- [Work request] What you need to produce from the material below is an exact transcription of the lines from the one with "<[Sched_ID s := mkSchedule" through the one with "Definition ClaimDueSchedules (locked", both included, and no other line.
= = = = = = =
Lemma mentions_from_spec s :
  (∀ opened, mentions_from (Seek opened) s = mentions_at opened s) ∧
  (∀ k acc, closed k s → mentions_from (InLogin k acc) s =
     (let '(a, b) := login_split k s in emit (acc +:+ a) b) ++ mentions_at false s).
Proof.
  induction s as [|c s [IHs IHl]].
  { split; [done|]. intros k acc _. simpl. by rewrite str_app_nil_r, app_nil_r. }
  split.
  - intros opened. simpl. destruct (opened && Ascii.eqb c "@") eqn:E; [|apply IHs].
    apply andb_true_iff in E as [_ ->%Ascii.eqb_eq]. by rewrite IHl.
  - intros [|k] acc Hk; cbn [mentions_from login_split mentions_at andb].
    + destruct (login_width (String c s)) as [|w] eqn:Hw.
      * by rewrite IHs, str_app_nil_r.
      * apply login_width_closed in Hw as [Hc Hw]. rewrite IHl by done. rewrite Hc.
        destruct (login_split w s) as [a b]. by rewrite string_snoc.
    + destruct Hk as [Hc Hk]. rewrite IHl by done. rewrite Hc.
      destruct (login_split k s) as [a b]. by rewrite string_snoc.
Qed.
Lemma login_width_rune s w :
  login_width s = S w → ∃ r s', s = r +:+ s' ∧ String.length r = S w ∧ login_rune r.
Proof.
  destruct s as [|c s]; [done|]. unfold login_width. destruct (is_login_char c) eqn:Hc.
  { intros [= <-]. exists (String c ""), s. split; [done|]. split; [done|by constructor]. }
  destruct s as [|d s]; [done|]. destruct (_ && _) eqn:E.
  { intros [= <-]. apply andb_true_iff in E as [E1%Nat.eqb_eq E2%Nat.eqb_eq].
    exists (String c (String d "")), s. split; [done|]. split; [done|].
    rewrite <- (ascii_nat_embedding c), <- (ascii_nat_embedding d), E1, E2. constructor. }
  destruct s as [|e s]; [done|]. clear E. destruct (_ && _) eqn:E; [|done].
  intros [= <-]. rewrite !andb_true_iff, !Nat.eqb_eq in E. destruct E as [[E1 E2] E3].
  exists (String c (String d (String e ""))), s. split; [done|]. split; [done|].
  rewrite <- (ascii_nat_embedding c), <- (ascii_nat_embedding d), <- (ascii_nat_embedding e), E1, E2, E3.
  constructor.
Qed.
(* ===== verification/ScheduleModel.v ===== *)
(** * Schedules: a task template with a cron specification

    Models [internal/model/schedule.go].  The cron parser
    ([robfig/cron]) and the time-zone database are not part of the repository:
    they are the operations of the class [Cron], and what their documentation
    promises is the class [CronLaws]. *)

From S2P Require Import Prelude AuthScope EventModel TaskModel.

(** ** The cron library and the time-zone database *)

Class Cron := {
  cron_sched : Type;
  cron_loc : Type;
  cronParser_Parse : string → string + cron_sched;   (* [inl] is the error text *)
  time_LoadLocation : string → string + cron_loc;
  sched_Next : cron_sched → cron_loc → Z → Z }.      (* [sched.Next(t.In(loc)).UTC()] *)

(** Go's zero [time.Time], 0001-01-01T00:00:00Z, in microseconds since 1970. *)
Definition time_zero : Z := -62135596800 * 1000000.

(** [cron.Schedule.Next]: "the next activation time, later than the given
    time", and the zero time when no time satisfies the schedule. *)
Class CronLaws `{Cron} := {
  sched_Next_later : ∀ s l t, sched_Next s l t = time_zero ∨ t < sched_Next s l t }.

(** ** The schedule record *)

Record ScheduleInstruction := mkScheduleInstruction {
  SI_Text : string; SI_URL : string }.

Record Schedule := mkSchedule {
  Sched_ID : Z;
  Sched_OrgID : Z;
  Sched_CreatedBy : string;
  Sched_Name : string;
  Sched_Workspace : string;
  Sched_Runner : string;
  Sched_Namespace : string;
  Sched_Instructions : list ScheduleInstruction;
  Sched_AutoArchive : Z;
  Sched_CronExpr : string;
  Sched_Timezone : string;
  Sched_Enabled : bool;
  Sched_NextRunAt : option Z;
  Sched_LastRunAt : option Z;
  Sched_LastTaskID : option Z;
  Sched_CreatedAt : Z;
  Sched_UpdatedAt : Z }.

(** Assignments to the identity and timestamps, the specification, and the
    bookkeeping fields. *)
Definition Sched_set_ids (id created updated : Z) (s : Schedule) : Schedule :=
  mkSchedule id (Sched_OrgID s) (Sched_CreatedBy s) (Sched_Name s) (Sched_Workspace s)
    (Sched_Runner s) (Sched_Namespace s) (Sched_Instructions s) (Sched_AutoArchive s)
    (Sched_CronExpr s) (Sched_Timezone s) (Sched_Enabled s) (Sched_NextRunAt s)
    (Sched_LastRunAt s) (Sched_LastTaskID s) created updated.

Definition Sched_set_run (enabled : bool) (next last : option Z) (task : option Z)
    (s : Schedule) : Schedule :=
  mkSchedule (Sched_ID s) (Sched_OrgID s) (Sched_CreatedBy s) (Sched_Name s)
    (Sched_Workspace s) (Sched_Runner s) (Sched_Namespace s) (Sched_Instructions s)
    (Sched_AutoArchive s) (Sched_CronExpr s) (Sched_Timezone s) enabled next last task
    (Sched_CreatedAt s) (Sched_UpdatedAt s).

Definition Sched_set_NextRunAt (next : option Z) (s : Schedule) : Schedule :=
  Sched_set_run (Sched_Enabled s) next (Sched_LastRunAt s) (Sched_LastTaskID s) s.

Definition Sched_set_Enabled (enabled : bool) (s : Schedule) : Schedule :=
  Sched_set_run enabled (Sched_NextRunAt s) (Sched_LastRunAt s) (Sched_LastTaskID s) s.

(** ** One occurrence *)

(** [Schedule.Task]: the occurrence task built from the template. *)
Definition Schedule_Task (s : Schedule) : Task :=
  mkTask 0 (Sched_Name s) (Sched_Runner s) (Sched_Workspace s) TaskStatusPending
    TaskCommandStart 1 (Sched_OrgID s) false 0 0 (Sched_Namespace s) (Sched_AutoArchive s) "".

(** [Schedule.Events]: the created event, then one waking instruction event
    per template instruction. *)
Definition Schedule_Events (s : Schedule) (task : Task) : list Event :=
  newEvent (Task_ID task) (Task_OrgID task) false
    (Lifecycle (mkLifecycle LifecycleKindCreated ScheduleActor "" (Label (Task_Status task)) "" []))
  :: map (λ inst, newEvent (Task_ID task) (Task_OrgID task) true
                    (Instruction (mkInstruction (SI_Text inst) (SI_URL inst))))
       (Sched_Instructions s).

Section Next.
Context `{Cron}.

(** [Schedule.Next]: the error text, or the first occurrence after [after]. *)
Definition Schedule_Next (s : Schedule) (after : Z) : string + Z :=
  match cronParser_Parse (Sched_CronExpr s) with
  | inl err => inl ("invalid cron expression " +:+ quoted (Sched_CronExpr s) +:+ ": " +:+ err)
  | inr sched =>
      match time_LoadLocation (Sched_Timezone s) with
      | inl err => inl ("invalid timezone " +:+ quoted (Sched_Timezone s) +:+ ": " +:+ err)
      | inr loc => inr (sched_Next sched loc after)
      end
  end.

(** [Schedule.Validate]: [Some] error text, or [None]. *)
Definition Schedule_Validate (s : Schedule) : option string :=
  match cronParser_Parse (Sched_CronExpr s) with
  | inl err => Some ("invalid cron expression " +:+ quoted (Sched_CronExpr s) +:+ ": " +:+ err)
  | inr _ =>
      match time_LoadLocation (Sched_Timezone s) with
      | inl err => Some ("invalid timezone " +:+ quoted (Sched_Timezone s) +:+ ": " +:+ err)
      | inr _ => None
      end
  end.

(** A schedule is valid exactly when [Next] is defined, at every instant. *)
Lemma Validate_Next s t : Schedule_Validate s = None ↔ ∃ next, Schedule_Next s t = inr next.
Proof.
  unfold Schedule_Validate, Schedule_Next.
  destruct (cronParser_Parse _); [naive_solver|].
  destruct (time_LoadLocation _); naive_solver.
Qed.

Lemma Schedule_Next_later `{!CronLaws} s t next :
  Schedule_Next s t = inr next → next = time_zero ∨ t < next.
Proof.
  unfold Schedule_Next. destruct (cronParser_Parse _); [done|].
  destruct (time_LoadLocation _); [done|]. intros [= <-]. apply sched_Next_later.
Qed.
End Next.

(** ** A concrete cron library, for the witnesses

    It knows two expressions, [@minutely] and one that never fires, and the
    zone [UTC]. *)
#[export] Instance demo_cron : Cron := {|
  cron_sched := bool;
  cron_loc := unit;
  cronParser_Parse expr :=
    if String.eqb expr "@minutely" then inr true
    else if String.eqb expr "0 0 30 2 *" then inr false else inl "unrecognized descriptor";
  time_LoadLocation tz := if String.eqb tz "UTC" then inr tt else inl "unknown time zone";
  sched_Next s _ t := if s then (t / 60000000 + 1) * 60000000 else time_zero |}.

Lemma demo_cron_laws : @CronLaws demo_cron.
Proof.
  constructor. intros [] l t; simpl; [right | by left].
  pose proof (Z.div_mod t 60000000 ltac:(lia)).
  pose proof (Z.mod_pos_bound t 60000000 ltac:(lia)). lia.
Qed.
(** The columns [UpdateSchedule] sets: every one but the org, the creator and
    [created_at]. *)
Definition put_schedule (s : Schedule) (updated : Z) (tb : Tables) : Err + (unit * Tables) :=
  match select_schedule tb (Sched_ID s) (Sched_OrgID s) with
  | Some old =>
      if fk_last_task tb (Sched_LastTaskID s) then
        inr ((), with_schedules
          <[Sched_ID s := mkSchedule (Sched_ID old) (Sched_OrgID old) (Sched_CreatedBy old)
              (Sched_Name s) (Sched_Workspace s) (Sched_Runner s) (Sched_Namespace s)
              (Sched_Instructions s) (of_Microseconds (Microseconds (Sched_AutoArchive s)))
              (Sched_CronExpr s) (Sched_Timezone s) (Sched_Enabled s) (Sched_NextRunAt s)
              (Sched_LastRunAt s) (Sched_LastTaskID s) (Sched_CreatedAt old) updated]> tb)
      else inl fk_error
  | None => inr ((), tb)
  end.

Definition StoreUpdateSchedule (tx : Tx) (sched : Schedule) : M unit :=
  now ← time_Now;
  exec tx (λ _ tb, put_schedule sched now tb).

Definition StoreDeleteSchedule (tx : Tx) (id orgID : Z) : M unit :=
  update_rows tx (λ _ tb,
    match select_schedule tb id orgID with
    | Some _ => with_schedules (delete id) tb
    | None => tb
    end).

Definition schedule_due (now : Z) (s : Schedule) : bool :=
  Sched_Enabled s &&
  match Sched_NextRunAt s with Some next => next <=? now | None => false end.

(** [FOR UPDATE SKIP LOCKED]: the rows in [locked] are held by another server
    instance. *)
Definition claim_rows (now : Z) (locked : list Z) (limit : nat) (tb : Tables) : list Schedule :=
  take limit
    (where_ (λ s, negb (bool_decide (Sched_ID s ∈ locked)))
       (order_by (λ s, default 0 (Sched_NextRunAt s))
          (where_ (schedule_due now) (rows (t_schedules tb))))).

Definition ClaimDueSchedules (locked : list Z) (tx : Tx) (limit : nat) : M (list Schedule) :=
  query tx (λ now tb, claim_rows now locked limit tb).

Record ScheduleAdvance := mkAdvance {
  Adv_NextRunAt : option Z; Adv_LastRunAt : option Z; Adv_LastTaskID : option Z }.

Definition advance_schedule (id orgID : Z) (adv : ScheduleAdvance) (now : Z) (tb : Tables)
    : Err + (unit * Tables) :=
  match select_schedule tb id orgID with
  | Some s =>
      if fk_last_task tb (Adv_LastTaskID adv) then
        inr ((), with_schedules
          <[id := Sched_set_ids (Sched_ID s) (Sched_CreatedAt s) now
                    (Sched_set_run (Sched_Enabled s) (Adv_NextRunAt adv) (Adv_LastRunAt adv)
                       (Adv_LastTaskID adv) s)]> tb)
      else inl fk_error
  | None => inr ((), tb)
  end.

Definition AdvanceSchedule (tx : Tx) (id orgID : Z) (adv : ScheduleAdvance) : M unit :=
  exec tx (advance_schedule id orgID adv).

(** ** Log chunks, workspaces and routing rules *)

Definition CreateLogChunk (tx : Tx) (chunk : LogChunk) : M LogChunk :=
  createdAt ← time_Now;
  let stored id := mkLogChunk id (Chunk_OrgID chunk) (Chunk_TaskID chunk) (Chunk_Version chunk)
                     (Chunk_Data chunk) createdAt in
  id ← insert_row SeqChunks tx
         (λ tb, fk_task tb (Chunk_TaskID chunk) && fk_org tb (Chunk_OrgID chunk))
         (λ id, with_chunks <[id := stored id]>);
  mret (stored id).

Definition DeleteWorkspacesByRunner (tx : Tx) (runnerID : string) (orgID : Z) : M unit :=
  update_rows tx (λ _, with_workspaces (filter (λ kv,
    ¬ (WS_RunnerID kv.2 = runnerID ∧ WS_OrgID kv.2 = orgID)))).

Definition CreateWorkspace (tx : Tx) (runnerID name description : string) (orgID : Z) : M unit :=
  now ← time_Now;
  insert_row SeqWorkspaces tx (λ tb, fk_org tb orgID)
    (λ id, with_workspaces <[id := mkWorkspace id runnerID name description orgID now]>) ;;
  mret ().

Definition name_le (a b : Workspace) : Prop := String.leb (WS_Name a) (WS_Name b) = true.
#[export] Instance name_le_dec : RelDecision name_le.
Proof. intros a b. unfold name_le. apply _. Defined.

Definition StoreListWorkspaces (tx : Tx) (orgID : Z) : M (list Workspace) :=
  query tx (λ _ tb, merge_sort name_le
    (where_ (λ ws, WS_OrgID ws =? orgID) (rows (t_workspaces tb)))).

Definition has_workspace (tb : Tables) (runnerID name : string) (orgID : Z) : bool :=
  existsb (λ ws, String.eqb (WS_RunnerID ws) runnerID && String.eqb (WS_Name ws) name &&
                 (WS_OrgID ws =? orgID)) (rows (t_workspaces tb)).

Definition HasWorkspace (tx : Tx) (runnerID name : string) (orgID : Z) : M bool :=
  query tx (λ _ tb, has_workspace tb runnerID name orgID).

Definition StoreClearWorkspaces (tx : Tx) (orgID : Z) : M unit :=
  update_rows tx (λ _, with_workspaces (filter (λ kv, WS_OrgID kv.2 ≠ orgID))).

Record OrgRoutingRules := mkOrgRules {
  OR_OrgID : Z; OR_IsMember : bool; OR_Rules : list RoutingRule }.

(** The row an org contributes: its rules as a member, or as one of the
    event's orgs the user is not a member of. *)
Definition event_org (userID : string) (orgs : list Z) (kv : Z * OrgRow) : option OrgRoutingRules :=
  let (id, o) := kv in
  if Org_archived o then None
  else if contains_string (Org_members o) userID then Some (mkOrgRules id true (Org_rules o))
  else if bool_decide (id ∈ orgs) then Some (mkOrgRules id false (Org_rules o))
  else None.

Definition ListRoutingRulesForEvent (tx : Tx) (userID : string) (orgs : list Z)
    : M (list OrgRoutingRules) :=
  query tx (λ _ tb, omap (event_org userID orgs) (map_to_list (t_orgs tb))).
= = = = = = =
- [Your response]
          <[Sched_ID s := mkSchedule (Sched_ID old) (Sched_OrgID old) (Sched_CreatedBy old)
              (Sched_Name s) (Sched_Workspace s) (Sched_Runner s) (Sched_Namespace s)
              (Sched_Instructions s) (of_Microseconds (Microseconds (Sched_AutoArchive s)))
              (Sched_CronExpr s) (Sched_Timezone s) (Sched_Enabled s) (Sched_NextRunAt s)
              (Sched_LastRunAt s) (Sched_LastTaskID s) (Sched_CreatedAt old) updated]> tb)
      else inl fk_error
  | None => inr ((), tb)
  end.

Definition StoreUpdateSchedule (tx : Tx) (sched : Schedule) : M unit :=
  now ← time_Now;
  exec tx (λ _ tb, put_schedule sched now tb).

Definition StoreDeleteSchedule (tx : Tx) (id orgID : Z) : M unit :=
  update_rows tx (λ _ tb,
    match select_schedule tb id orgID with
    | Some _ => with_schedules (delete id) tb
    | None => tb
    end).

Definition schedule_due (now : Z) (s : Schedule) : bool :=
  Sched_Enabled s &&
  match Sched_NextRunAt s with Some next => next <=? now | None => false end.

(** [FOR UPDATE SKIP LOCKED]: the rows in [locked] are held by another server
    instance. *)
Definition claim_rows (now : Z) (locked : list Z) (limit : nat) (tb : Tables) : list Schedule :=
  take limit
    (where_ (λ s, negb (bool_decide (Sched_ID s ∈ locked)))
       (order_by (λ s, default 0 (Sched_NextRunAt s))
          (where_ (schedule_due now) (rows (t_schedules tb))))).

Definition ClaimDueSchedules (locked : list Z) (tx : Tx) (limit : nat) : M (list Schedule) :=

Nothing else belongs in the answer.